I took a month off. It happens sometimes; life's like that. I wasn't being very literary; I was being caught up in the world of prosaic pragmatics. Life without art isn't as enjoyable as life with, but sometimes you make bad decisions. You re-commit, re-dedicate, and you jump back on the horse, treadmill, wagon or blogspot, whatever it is you've fallen from, and you try again. I'm trying again.
I went tonight to a poetry reading, which was a first for me. Andrea Gibson and Amber Tamblyn were playing at a synagogue-qua-arts center in DC, Sixth and I -- and if I was a better blogger, most of the nouns in this sentence would be links to things, but I'm not and you can probably find the google button without me. They were both spectacularly fantastic, and I ordered both of their books on Amazon as soon as I got home.

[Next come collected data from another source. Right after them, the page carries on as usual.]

Lemma strtoull_ok b p t base :
  cstr b p t →
  simple_strtoull b p base =
    let base' := base_of base t in
    Some (u64 (numval base' (number_digits base' t)),
          p + alen (hex_prefix base' t) + alen (number_digits base' t)).
Proof.
  intros H. unfold simple_strtoull. rewrite (number_start_ok b p t) by done. cbn [mbind option_bind]. cbv zeta.
  set (base' := base_of base t). clearbody base'. unfold number_digits.
  destruct (hex_prefix_app base' t) as [u Hu].
  assert (Hd : drop (length (hex_prefix base' t)) t = u) by (rewrite Hu at 2; apply drop_app_length).
  rewrite Hd. rewrite Hu in H. apply cstr_app in H. set (q := p + alen (hex_prefix base' t)) in *.
  clearbody q. clear Hu Hd p t.
  destruct (digits_prefix_split base' u) as (rest & Hrest & Hno). set (ds := digits_prefix base' u) in *.
  assert (Hall : Forall (λ c, is_dig base' c = true) ds) by apply digits_prefix_all.
  match goal with |- loop ?n ?f ?x = Some ?y => destruct (loop_rule_idx (λ k '(cp, r), ∃ v w, ds = v ++ w ∧ cp = q + alen v ∧
      k = length w ∧ r = u64 (numval base' v)) (λ r, r = y) f (length ds) n x) as (r & -> & ->); [| | |done] end.
  - intros k [cp r] (v & w & Hds & -> & -> & ->). pose proof H as Hc. rewrite Hrest, Hds, <- app_assoc in Hc.
    apply cstr_app in Hc. destruct w as [|c w].
    + rewrite app_nil_r in Hds. subst v. cbn [app] in Hc.
      assert (∃ c, b.[q + alen ds] = Some c ∧ is_dig base' c = false) as (c & -> & Hd).
      { destruct rest as [|c rest]; cbn in Hc; [by exists 0|]. exists c. split; [apply Hc|]. apply Hno. }
      cbn [mbind option_bind]. unfold is_dig in Hd. destruct (isxdigit c); [|by eexists].
      cbn in Hd. change (if isdigit c then c - 48 else TOLOWER c - 97 + 10) with (dval c).
      rewrite Z.geb_leb. apply Z.ltb_ge in Hd. apply Z.leb_le in Hd. rewrite Hd. by eexists.
    + cbn [app cstr] in Hc. destruct Hc as (-> & _ & _). cbn [mbind option_bind].
      rewrite Hds in Hall. apply Forall_app in Hall as [_ Hall]. apply list.Forall_cons in Hall as [Hd _].
      unfold is_dig in Hd. apply andb_true_iff in Hd as [-> Hd%Z.ltb_lt].
      change (if isdigit c then c - 48 else TOLOWER c - 97 + 10) with (dval c).
      destruct (dval c >=? base') eqn:E; [apply Z.geb_le in E; lia|].
      eexists; split; [done|]. cbn. exists (length w). split; [lia|]. exists (v ++ [c]), w.
      rewrite <- app_assoc, alen_app. change (alen [c]) with 1. ands; try done; [lia|].
      by rewrite numval_snoc, u64_step.
  - exists [], ds. ands; try done. by rewrite Z.add_0_r.
  - apply cstr_fuel in H. rewrite Hrest, length_app in H. lia.
Qed.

I can't overstate how awesome they were, both of them. Amber Tamblyn, who apparently started off life as an actress and built some level of success before crossing into poetry, knows what it's like to be a sexy woman in a world that commoditizes them; she knows what it's like to have lifelong dreams swept aside because a trend or a fad or your eyebrows are suddenly passé. She dreams of the dead actresses she grew up wanting to be, and she eulogizes them with the terrifying empathy of one who had boarded Charon's ferry to follow them. I hope I learn to talk to my daughters the way her father talks to her; I hope I am as comforting, faithful, and inspiring a husband as her husband is to her. She delivered panegyrics that made me fall in love with people I'd never meet, which I think is sometimes harder than crushing the bastards who need crushing.
Andrea Gibson crushed some bastards that needed crushing. She's a feminist queer poet who writes, chants, and sometimes sings the grieving of her people, and I am not ashamed to tell you she made me cry tonight. She talked of coming out to her family, being sent to psychiatrists, fighting suicide, and going to a Catholic school to be taught natural history by a nun who didn't believe in dinosaurs, "and what I learned about extinction is when your family stops calling." If you don't know what that feels like, there's no way to express it better than that.
But she also talked about the role of art in the community, which is a topic that I've been thinking about a lot lately, and I guess she has, too. She discussed the death of Matthew Shepherd in 1998, a victim of anti-gay violence, how she'd cried when she heard he'd died, how she remembered exactly where and when she heard the news. She talked about James Byrd, Jr., who had died a few months earlier in 1998, a victim of anti-black violence, and about how she didn't remember when she'd heard that -- and what that meant to her.
She thought about it particularly in the wake of several killings lately, killings of black men by white cops, killings that reflected an abject and systemic racial bias that seemed irreversibly entrenched -- even in her own audiences. She talked about how she'd posted about the recent killings on her Facebook and her own fans, her own people who were at least nominally against oppressive regimes, at least when they were oppressive to white gays, her own fans were responding with racist hatred. And when she thought back to James Byrd, Jr., she realized that she hadn't been part of the solution.
As an artist, she felt her job was to comfort the disturbed, and to disturb the comfortable. She looked back at her shows, at her books, at her performances over the past 16 years, and realized she hadn't comforted many of the disturbed, many people who needed it, and she was going to make it her mission to do better from now on. Nobody's going to see a show with her anymore, she said, without her saying her piece on this before they make it out the door.
I don't know if that's the right way to go. Speaking reasonably and logically, fixing all the world's problems is a lot to do -- Jonas Salk focused on solving polio; he didn't beat himself up for not figuring out the common cold, too. It's very reasonable, in a world with so much injustice, to pick one part of the shitstorm and focus on that. I do not envy my feminist queer poet friends; they have a lot of uphill battles to fight, and I could never blame them if racism never cost them sleep at nights.
But reason and logic don't have a lot to do with making a concerted life effort to change the world with poetry, and they are not the sorts of things that Gibson and her ilk are likely to let stand in their way. They tilt at windmills; there's no telling them that they should be selective about the windmills.
I don't tilt at anything; I mostly sit back, surrounded by white, masculine, heteronormative privilege and swim around in Scrooge McDuck-style piles of money. But I admire them; I admire their talent, their grace, their indefatigable courage, their relentless charges.
I hope they skewer a bunch of the motherfuckers.